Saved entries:
○ ○ ○ ○ ○ ○ ○

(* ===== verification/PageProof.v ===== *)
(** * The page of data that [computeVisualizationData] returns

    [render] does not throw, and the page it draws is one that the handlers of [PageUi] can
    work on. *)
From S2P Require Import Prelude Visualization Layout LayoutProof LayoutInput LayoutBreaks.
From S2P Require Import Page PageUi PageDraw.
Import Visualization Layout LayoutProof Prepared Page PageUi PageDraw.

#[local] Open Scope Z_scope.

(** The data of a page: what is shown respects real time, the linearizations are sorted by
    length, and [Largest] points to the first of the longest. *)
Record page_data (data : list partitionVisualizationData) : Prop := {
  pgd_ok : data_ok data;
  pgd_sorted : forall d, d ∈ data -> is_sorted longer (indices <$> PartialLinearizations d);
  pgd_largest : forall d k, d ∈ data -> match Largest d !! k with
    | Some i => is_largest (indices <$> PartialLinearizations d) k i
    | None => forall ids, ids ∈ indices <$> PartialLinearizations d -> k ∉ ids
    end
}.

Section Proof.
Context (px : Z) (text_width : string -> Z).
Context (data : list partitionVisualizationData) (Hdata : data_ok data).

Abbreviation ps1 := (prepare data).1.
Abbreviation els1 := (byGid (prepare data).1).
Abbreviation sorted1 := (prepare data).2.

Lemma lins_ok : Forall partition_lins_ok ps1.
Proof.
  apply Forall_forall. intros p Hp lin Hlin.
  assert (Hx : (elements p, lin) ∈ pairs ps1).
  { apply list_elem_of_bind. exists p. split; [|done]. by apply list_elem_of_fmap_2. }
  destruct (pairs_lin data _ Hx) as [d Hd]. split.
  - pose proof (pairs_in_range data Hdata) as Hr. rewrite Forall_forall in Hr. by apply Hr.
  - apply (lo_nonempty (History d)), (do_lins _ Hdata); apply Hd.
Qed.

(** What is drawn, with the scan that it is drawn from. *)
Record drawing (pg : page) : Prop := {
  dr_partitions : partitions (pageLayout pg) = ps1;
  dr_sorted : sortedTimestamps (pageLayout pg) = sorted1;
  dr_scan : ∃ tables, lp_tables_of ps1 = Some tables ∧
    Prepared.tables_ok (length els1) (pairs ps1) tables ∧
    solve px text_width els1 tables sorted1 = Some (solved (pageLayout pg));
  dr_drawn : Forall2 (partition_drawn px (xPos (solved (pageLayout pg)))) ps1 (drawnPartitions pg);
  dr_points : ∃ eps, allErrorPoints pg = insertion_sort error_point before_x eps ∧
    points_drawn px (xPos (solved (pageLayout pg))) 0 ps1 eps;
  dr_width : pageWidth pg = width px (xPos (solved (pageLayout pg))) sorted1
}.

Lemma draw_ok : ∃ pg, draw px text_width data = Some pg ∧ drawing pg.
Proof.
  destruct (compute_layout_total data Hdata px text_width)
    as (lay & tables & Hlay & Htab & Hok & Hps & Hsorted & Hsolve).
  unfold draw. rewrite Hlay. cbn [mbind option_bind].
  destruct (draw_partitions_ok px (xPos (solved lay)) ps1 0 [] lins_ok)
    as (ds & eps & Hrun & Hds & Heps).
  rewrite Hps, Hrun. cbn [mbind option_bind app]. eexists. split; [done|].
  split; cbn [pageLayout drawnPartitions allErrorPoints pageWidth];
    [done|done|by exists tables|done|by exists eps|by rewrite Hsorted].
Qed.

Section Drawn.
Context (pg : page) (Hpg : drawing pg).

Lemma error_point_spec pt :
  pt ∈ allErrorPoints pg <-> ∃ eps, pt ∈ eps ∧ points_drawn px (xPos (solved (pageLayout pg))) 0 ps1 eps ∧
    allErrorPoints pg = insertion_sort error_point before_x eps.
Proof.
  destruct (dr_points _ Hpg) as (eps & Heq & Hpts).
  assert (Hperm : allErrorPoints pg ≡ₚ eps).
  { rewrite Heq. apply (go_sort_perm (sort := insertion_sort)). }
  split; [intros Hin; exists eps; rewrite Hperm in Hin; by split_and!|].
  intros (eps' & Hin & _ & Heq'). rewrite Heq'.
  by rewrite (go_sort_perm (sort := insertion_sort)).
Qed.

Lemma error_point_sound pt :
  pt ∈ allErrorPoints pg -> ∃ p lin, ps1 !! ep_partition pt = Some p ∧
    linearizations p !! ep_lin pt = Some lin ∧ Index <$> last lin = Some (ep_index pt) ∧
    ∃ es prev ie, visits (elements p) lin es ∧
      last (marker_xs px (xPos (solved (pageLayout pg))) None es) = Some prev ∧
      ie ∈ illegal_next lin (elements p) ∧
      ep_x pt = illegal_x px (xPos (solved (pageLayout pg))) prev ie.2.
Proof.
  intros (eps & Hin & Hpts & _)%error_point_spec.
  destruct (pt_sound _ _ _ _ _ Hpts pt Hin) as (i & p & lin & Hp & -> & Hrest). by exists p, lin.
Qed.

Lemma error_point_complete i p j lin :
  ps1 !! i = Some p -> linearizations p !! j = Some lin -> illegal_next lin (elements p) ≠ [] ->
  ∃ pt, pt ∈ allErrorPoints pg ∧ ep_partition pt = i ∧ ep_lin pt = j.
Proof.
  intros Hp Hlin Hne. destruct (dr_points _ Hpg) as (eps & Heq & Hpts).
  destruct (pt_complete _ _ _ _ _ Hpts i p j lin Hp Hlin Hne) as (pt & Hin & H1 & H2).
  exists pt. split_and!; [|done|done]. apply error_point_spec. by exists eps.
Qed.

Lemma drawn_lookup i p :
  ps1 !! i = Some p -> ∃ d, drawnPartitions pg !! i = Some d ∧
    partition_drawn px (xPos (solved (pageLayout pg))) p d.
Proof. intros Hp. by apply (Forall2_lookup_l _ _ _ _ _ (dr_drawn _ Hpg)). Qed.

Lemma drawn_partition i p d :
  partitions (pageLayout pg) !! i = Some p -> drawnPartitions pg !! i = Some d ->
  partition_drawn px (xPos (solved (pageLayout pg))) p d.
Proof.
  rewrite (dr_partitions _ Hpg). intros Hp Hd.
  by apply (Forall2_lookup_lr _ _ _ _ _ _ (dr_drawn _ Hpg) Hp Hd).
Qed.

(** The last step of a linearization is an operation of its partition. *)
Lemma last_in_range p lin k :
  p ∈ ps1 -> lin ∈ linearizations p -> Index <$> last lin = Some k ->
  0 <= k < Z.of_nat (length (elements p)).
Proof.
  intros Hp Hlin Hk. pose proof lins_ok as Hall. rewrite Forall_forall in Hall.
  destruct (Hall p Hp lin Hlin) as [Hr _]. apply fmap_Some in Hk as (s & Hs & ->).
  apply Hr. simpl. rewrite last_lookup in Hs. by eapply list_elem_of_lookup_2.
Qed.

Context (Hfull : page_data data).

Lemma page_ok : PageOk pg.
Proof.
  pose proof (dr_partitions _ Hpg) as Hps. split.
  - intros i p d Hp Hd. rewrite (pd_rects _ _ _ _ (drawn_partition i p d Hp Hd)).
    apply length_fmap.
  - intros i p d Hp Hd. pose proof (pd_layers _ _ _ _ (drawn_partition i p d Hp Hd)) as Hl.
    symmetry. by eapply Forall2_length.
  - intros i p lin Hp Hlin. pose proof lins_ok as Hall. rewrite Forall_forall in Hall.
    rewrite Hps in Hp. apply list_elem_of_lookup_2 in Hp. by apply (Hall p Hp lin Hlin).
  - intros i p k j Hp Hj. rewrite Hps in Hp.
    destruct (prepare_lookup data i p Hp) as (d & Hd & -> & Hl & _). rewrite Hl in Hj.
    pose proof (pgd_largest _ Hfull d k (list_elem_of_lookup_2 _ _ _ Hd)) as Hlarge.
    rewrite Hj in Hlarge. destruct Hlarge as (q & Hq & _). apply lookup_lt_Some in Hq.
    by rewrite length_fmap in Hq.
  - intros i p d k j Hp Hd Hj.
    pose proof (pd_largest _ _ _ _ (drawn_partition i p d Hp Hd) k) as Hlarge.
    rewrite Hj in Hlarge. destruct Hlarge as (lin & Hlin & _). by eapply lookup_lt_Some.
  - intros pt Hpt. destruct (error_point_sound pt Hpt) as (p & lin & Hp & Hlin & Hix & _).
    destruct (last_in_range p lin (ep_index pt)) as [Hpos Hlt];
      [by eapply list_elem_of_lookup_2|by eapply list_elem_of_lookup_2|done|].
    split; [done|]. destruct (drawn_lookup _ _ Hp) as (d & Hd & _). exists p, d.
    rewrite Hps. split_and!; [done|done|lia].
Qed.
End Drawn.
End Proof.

○ ○ ○ ○ ○ ○ ○

WORK INSTRUCTIONS →
Please give an exact copy of the entries above, from the line with "symmetry. by eapply Forall2_length." down to the line with "pose proof (pd_largest", inclusive, and nothing else.

TASK OUTPUT →
    symmetry. by eapply Forall2_length.
  - intros i p lin Hp Hlin. pose proof lins_ok as Hall. rewrite Forall_forall in Hall.
    rewrite Hps in Hp. apply list_elem_of_lookup_2 in Hp. by apply (Hall p Hp lin Hlin).
  - intros i p k j Hp Hj. rewrite Hps in Hp.
    destruct (prepare_lookup data i p Hp) as (d & Hd & -> & Hl & _). rewrite Hl in Hj.
    pose proof (pgd_largest _ Hfull d k (list_elem_of_lookup_2 _ _ _ Hd)) as Hlarge.
    rewrite Hj in Hlarge. destruct Hlarge as (q & Hq & _). apply lookup_lt_Some in Hq.
    by rewrite length_fmap in Hq.
  - intros i p d k j Hp Hd Hj.
    pose proof (pd_largest _ _ _ _ (drawn_partition i p d Hp Hd) k) as Hlarge.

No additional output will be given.